[Stored data]
————————

(** * ects: pipeline synchronizer, kill-signal watcher and kill-request emitter

    A shallow embedding of the node-local control plane of ects:

    - [WatchPipelines] and [WatchKiller] (package [pipeline], the watcher
      file), which replicate pipeline definitions from etcd into the
      scheduler's event queue and listen for presence changes;
    - [PostKiller] (controllers/pipeline/main.go), which writes a
      lease-bound kill marker;
    - the handlers of the same controller that write a pipeline to the
      relational store and to etcd ([Post], [PutBy], [DeleteBy],
      [PostNodes]), and those that read and reorder a pipeline's tasks
      ([GetTasks], [PutSteps]).

    The Go code is effectful: it calls the etcd client, pushes events to
    the scheduler, logs, sleeps and may panic.  A run is modelled as the
    ordered trace of the calls it makes, together with how it ended. *)

From Stdlib Require Import ZArith List String Bool Arith Lia.
From Stdlib Require Import Permutation Sorted.
Import ListNotations.
Local Open Scope string_scope.
Local Open Scope list_scope.

(** ** Go base types *)

(** Go's [error] interface, by its message; [nil] is [None]. *)
Definition error := string.

(** [int64]: a mathematical integer kept in range by wrap-around. *)
Definition int64_min : Z := (- 2 ^ 63)%Z.
Definition int64_max : Z := (2 ^ 63 - 1)%Z.

Definition wrap64 (z : Z) : Z := ((z + 2 ^ 63) mod 2 ^ 64 - 2 ^ 63)%Z.

Definition add64 (a b : Z) : Z := wrap64 (a + b).

(** ** The packages the watchers import *)

Module models.

(** Modelled from the spec: the struct [models.Pipeline] is declared in the
    package [models] of this repository, which is not part of the sources
    at hand.  The spec's data model gives it an identifier, an ordered list
    of task references and the list [Nodes] of node identifiers it is bound
    to; the watchers read [Id] and [Nodes]. *)
Record Pipeline : Type := {
  Id : string;
  Tasks : list string;
  Nodes : list string
}.

(** The zero value of [var pipeline models.Pipeline]. *)
Definition zero : Pipeline := {| Id := ""; Tasks := []; Nodes := [] |}.

End models.

Module mvccpb.

(** [mvccpb.Event_EventType]. *)
Inductive EventType : Type := PUT | DELETE.

Record KeyValue : Type := {
  Key : string;
  Value : string
}.

(** [mvccpb.Event].  [Kv] is always set by etcd (on a deletion it carries the
    key and an empty value); [PrevKv] is a pointer that stays [nil] unless the
    watch asked for previous values and the store still has one. *)
Record Event : Type := {
  Type_ : EventType;
  Kv : KeyValue;
  PrevKv : option KeyValue
}.

End mvccpb.

Module clientv3.

(** The functional options the code passes to [Get], [Watch] and [Put]. *)
Inductive OpOption : Type :=
| WithPrefix
| WithRev (rev : Z)
| WithPrevKV
| WithLease (id : Z).

Record ResponseHeader : Type := { Revision : Z }.

Record GetResponse : Type := {
  Header : ResponseHeader;
  Kvs : list mvccpb.KeyValue
}.

Record WatchResponse : Type := { Events : list mvccpb.Event }.

Record LeaseGrantResponse : Type := { ID : Z }.

(** What [Client.Get] returns: a response pointer and an error. *)
Definition GetResult : Type := (option GetResponse * option error)%type.

(** What [Client.Grant] returns. *)
Definition GrantResult : Type := (option LeaseGrantResponse * option error)%type.

End clientv3.

Module config.

(** [config.Conf.Etcd]: the two namespaces the code reads from the
    configuration. *)
Record Etcd : Type := {
  Pipeline : string;
  Killer : string
}.

End config.

(** ** Package [pipeline]: event types *)

Definition PUT : Z := 1%Z.
Definition DEL : Z := 2%Z.
Definition KILL : Z := 3%Z.

(** [Event].  The Go field [Pipeline] points at the loop-local variable
    [pipeline], which is declared afresh for every entry and never written
    after the push, so the event carries its value. *)
Record Event : Type := {
  Type_ : Z;
  Pipeline : models.Pipeline
}.

(** ** Runs: the trace of calls and the way the run ended *)

(** The calls the modelled functions make to their collaborators. *)
Inductive Call : Type :=
| ClientGet (key : string) (opts : list clientv3.OpOption)
| ClientWatch (key : string) (opts : list clientv3.OpOption)
| ClientGrant (ttl : Z)
| ClientPut (key val : string) (opts : list clientv3.OpOption)
| PushEvent (e : Event)
| LogPrintln (err : error)
| LogPrintf (format arg : string)
| TimeSleep (seconds : Z).

Inductive PanicValue : Type :=
| PanicErr (err : error)
| NilDereference.

(** How a run ends: it returns, it panics, or it is still looping when the
    fuel given to it is spent. *)
Inductive Outcome (A : Type) : Type :=
| Done (a : A)
| Panicked (v : PanicValue)
| StillLooping.

Arguments Done {A} a.
Arguments Panicked {A} v.
Arguments StillLooping {A}.

Definition Run (A : Type) : Type := (list Call * Outcome A)%type.

Definition ret {A : Type} (a : A) : Run A := ([], Done a).

Definition bind {A B : Type} (m : Run A) (k : A -> Run B) : Run B :=
  match m with
  | (t, Done a) => (t ++ fst (k a), snd (k a))
  | (t, Panicked v) => (t, Panicked v)
  | (t, StillLooping) => (t, StillLooping)
  end.

Definition call (c : Call) : Run unit := ([c], Done tt).

Definition panic {A : Type} (v : PanicValue) : Run A := ([], Panicked v).

(** Reading a field through a pointer: a nil pointer panics. *)
Definition deref {A : Type} (p : option A) : Run A :=
  match p with
  | Some a => ret a
  | None => panic NilDereference
  end.

Declare Scope run_scope.
Delimit Scope run_scope with run.
Notation "x <- m ;; k" := (bind m (fun x => k))
  (at level 61, m at next level, right associativity) : run_scope.
Notation "m ;; k" := (bind m (fun _ => k))
  (at level 61, right associativity) : run_scope.
Local Open Scope run_scope.

(** [for _, x := range xs { body }]. *)
Fixpoint range {A : Type} (xs : list A) (body : A -> Run unit) : Run unit :=
  match xs with
  | [] => ret tt
  | x :: rest => body x ;; range rest body
  end.

(** ** Reading traces *)

Definition pushed_of (c : Call) : list Event :=
  match c with
  | PushEvent e => [e]
  | _ => []
  end.

(** The events handed to the scheduler queue, in order. *)
Definition pushed (t : list Call) : list Event := flat_map pushed_of t.

Definition is_watch (c : Call) : bool :=
  match c with
  | ClientWatch _ _ => true
  | _ => false
  end.

Definition is_store (c : Call) : bool :=
  match c with
  | ClientGet _ _ | ClientWatch _ _ | ClientGrant _ | ClientPut _ _ _ => true
  | _ => false
  end.

(** The watches a run opened, and all its calls to the store. *)
Definition watches (t : list Call) : list Call := filter is_watch t.
Definition store_calls (t : list Call) : list Call := filter is_store t.

(** ** Package [pipeline] of the controllers: requests and responses *)

Record KillPipelineRequest : Type := { PipelineId : string }.

(** [validator.ValidationErrors], by the message [message.Get] makes of it. *)
Definition ValidationErrors := string.

(** [mvc.Response], as built by the package [response]. *)
Inductive Response : Type :=
| InternalServerError (message : string) (err : error)
| ValidationError (message : string)
| Success (message : string) (data : list (string * string)).

(** ** Sample data for the concrete runs *)

Definition sample_conf : config.Etcd :=
  {| config.Pipeline := "/ects/pipelines"; config.Killer := "/ects/killer" |}.

Definition pipeline_A : models.Pipeline :=
  {| models.Id := "A"; models.Tasks := []; models.Nodes := ["n1"] |}.
Definition pipeline_B : models.Pipeline :=
  {| models.Id := "B"; models.Tasks := []; models.Nodes := ["n2"] |}.
Definition pipeline_B' : models.Pipeline :=
  {| models.Id := "B"; models.Tasks := []; models.Nodes := ["n1"; "n2"] |}.
Definition pipeline_C : models.Pipeline :=
  {| models.Id := "C"; models.Tasks := []; models.Nodes := ["n1"; "n2"; "n1"] |}.
Definition pipeline_E : models.Pipeline :=
  {| models.Id := "E"; models.Tasks := []; models.Nodes := [] |}.

(** A decoder for the concrete runs.  [json.Unmarshal] and the wire form of
    a pipeline are outside the sources at hand, so the sample store holds
    named encodings and the decoder is a table over them.  Any other input
    is rejected and leaves the destination as it was, as [json.Unmarshal]
    does on a syntax error; [enc(D)] stands for a document that names its
    nodes and then has a field of the wrong type: the decoder fills what it
    could and reports the error. *)
Definition sample_table : list (string * (models.Pipeline * option error)) :=
  [ ("enc(A)", (pipeline_A, None));
    ("enc(B)", (pipeline_B, None));
    ("enc(B')", (pipeline_B', None));
    ("enc(C)", (pipeline_C, None));
    ("enc(E)", (pipeline_E, None));
    ("enc(D)", ({| models.Id := "D"; models.Tasks := []; models.Nodes := ["n1"] |},
                Some "json: cannot unmarshal number into Go struct field") ) ].

Fixpoint sample_lookup (data : string)
  (table : list (string * (models.Pipeline * option error)))
  : option (models.Pipeline * option error) :=
  match table with
  | [] => None
  | (k, r) :: rest => if String.eqb k data then Some r else sample_lookup data rest
  end.

Definition sample_Unmarshal (data : string) (dst : models.Pipeline)
  : models.Pipeline * option error :=
  match sample_lookup data sample_table with
  | Some r => r
  | None => (dst, Some "unexpected end of JSON input")
  end.

Definition kv (k v : string) : mvccpb.KeyValue :=
  {| mvccpb.Key := k; mvccpb.Value := v |}.

(** The [required] half of the tag [required,uuid4], and the identity for
    [message.Get]: enough for the concrete runs. *)
Definition sample_validate (params : KillPipelineRequest) : option ValidationErrors :=
  if String.eqb (PipelineId params) "" then Some "pipeline_id is required" else None.

Definition sample_message_Get (_ : string) (errs : ValidationErrors) : string := errs.

Definition sample_request : KillPipelineRequest :=
  {| PipelineId := "0b5ad9d2-7e0c-4c0b-9a57-6a1f4f3c2d10" |}.

(** A store at revision 41 holding the pipelines [A] and [B]. *)
Definition sample_snapshot : clientv3.GetResponse :=
  {| clientv3.Header := {| clientv3.Revision := 41 |};
     clientv3.Kvs := [ kv "/ects/pipelines/A" "enc(A)"; kv "/ects/pipelines/B" "enc(B)" ] |}.
(** The trend of a returned recommendation.  It is absent exactly when
    every forecast is absent or zero.  Otherwise the average is taken over
    the forecasts that are not [None], zeros included: below 0.9 times the
    AQI the trend is 'improve', else above 1.1 times the AQI it is
    'worsen', else 'similar'.  Each of the three forecasts is echoed back
    rounded to one place unless it is absent or zero, and then as [None]. *)
Theorem forecast_trend_cases (aqi : Q)
    (forecast_24h forecast_48h forecast_72h : option Q)
    (r : health_recommendations) :
  get_health_recommendations aqi forecast_24h forecast_48h forecast_72h
    = Ok r ->
  let forecasts := omap (fun f => f) [forecast_24h; forecast_48h; forecast_72h] in
  let avg_forecast :=
    (py_sum forecasts / inject_Z (Z.of_nat (length forecasts)))%Q in
  (hr_forecast_trend r = None <->
   absent_or_zero forecast_24h /\ absent_or_zero forecast_48h /\
   absent_or_zero forecast_72h) /\
  (hr_forecast_trend r <> None ->
   ((avg_forecast < aqi * 0.9)%Q -> hr_forecast_trend r = Some trend_improve) /\
   ((aqi * 0.9 <= avg_forecast)%Q -> (aqi * 1.1 < avg_forecast)%Q ->
    hr_forecast_trend r = Some trend_worsen) /\
   ((aqi * 0.9 <= avg_forecast)%Q -> (avg_forecast <= aqi * 1.1)%Q ->
    hr_forecast_trend r = Some trend_similar)) /\
  (hr_forecast_24h r = None <-> absent_or_zero forecast_24h) /\
  (hr_forecast_48h r = None <-> absent_or_zero forecast_48h) /\
  (hr_forecast_72h r = None <-> absent_or_zero forecast_72h) /\
  (forall x, forecast_24h = Some x -> ~ (x == 0)%Q ->
     hr_forecast_24h r = Some (py_round1 x)) /\
  (forall x, forecast_48h = Some x -> ~ (x == 0)%Q ->
     hr_forecast_48h r = Some (py_round1 x)) /\
  (forall x, forecast_72h = Some x -> ~ (x == 0)%Q ->
     hr_forecast_72h r = Some (py_round1 x)).
Proof.
  intros Hr forecasts avg_forecast.
  destruct (get_health_recommendations_returns aqi forecast_24h forecast_48h
              forecast_72h) as (ci & br & _ & _ & _ & Hr').
  cbv zeta in Hr'. rewrite Hr' in Hr. apply result_ok_inj in Hr. subst r.
  subst avg_forecast forecasts.
  cbv beta iota
    delta [hr_forecast_trend hr_forecast_24h hr_forecast_48h hr_forecast_72h].
  assert (Hecho : forall f,
            (if py_bool f then option_map py_round1 f else None) = None
            <-> absent_or_zero f).
  { intros f. rewrite <- py_bool_false.
    destruct (py_bool f) eqn:E; [|tauto].
    destruct f; cbn in *; split; discriminate. }
  assert (Hround : forall f x, f = Some x -> ~ (x == 0)%Q ->
            (if py_bool f then option_map py_round1 f else None)
            = Some (py_round1 x)).
  { intros f x -> Hx. cbn [py_bool option_map].
    destruct (Qeq_bool x 0) eqn:E; [|reflexivity].
    apply Qeq_bool_iff in E. contradiction. }
  split; [|split; [|split; [apply Hecho|split; [apply Hecho|split;
    [apply Hecho|split; [apply Hround|split; apply Hround]]]]]].
  - rewrite <- !py_bool_false.
    destruct (py_bool forecast_24h), (py_bool forecast_48h),
      (py_bool forecast_72h); cbn [orb]; split;
      try discriminate; try tauto;
      intros (H1 & H2 & H3); discriminate.
  - destruct (py_bool forecast_24h || py_bool forecast_48h
              || py_bool forecast_72h); [intros _|congruence].
    split; [|split].
    + intros Hlt. now rewrite (proj2 (Qltb_lt _ _) Hlt).
    + intros Hge Hgt.
      now rewrite (proj2 (Qltb_ge _ _) Hge), (proj2 (Qltb_lt _ _) Hgt).
    + intros Hge Hle.
      now rewrite (proj2 (Qltb_ge _ _) Hge), (proj2 (Qltb_ge _ _) Hle).
Qed.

————————

### About this task
The reply should hold only the lines from the top of the records through the line that has "file), which replicate", each one exact.

### Answer to the problem
(** * ects: pipeline synchronizer, kill-signal watcher and kill-request emitter

    A shallow embedding of the node-local control plane of ects:

    - [WatchPipelines] and [WatchKiller] (package [pipeline], the watcher
      file), which replicate pipeline definitions from etcd into the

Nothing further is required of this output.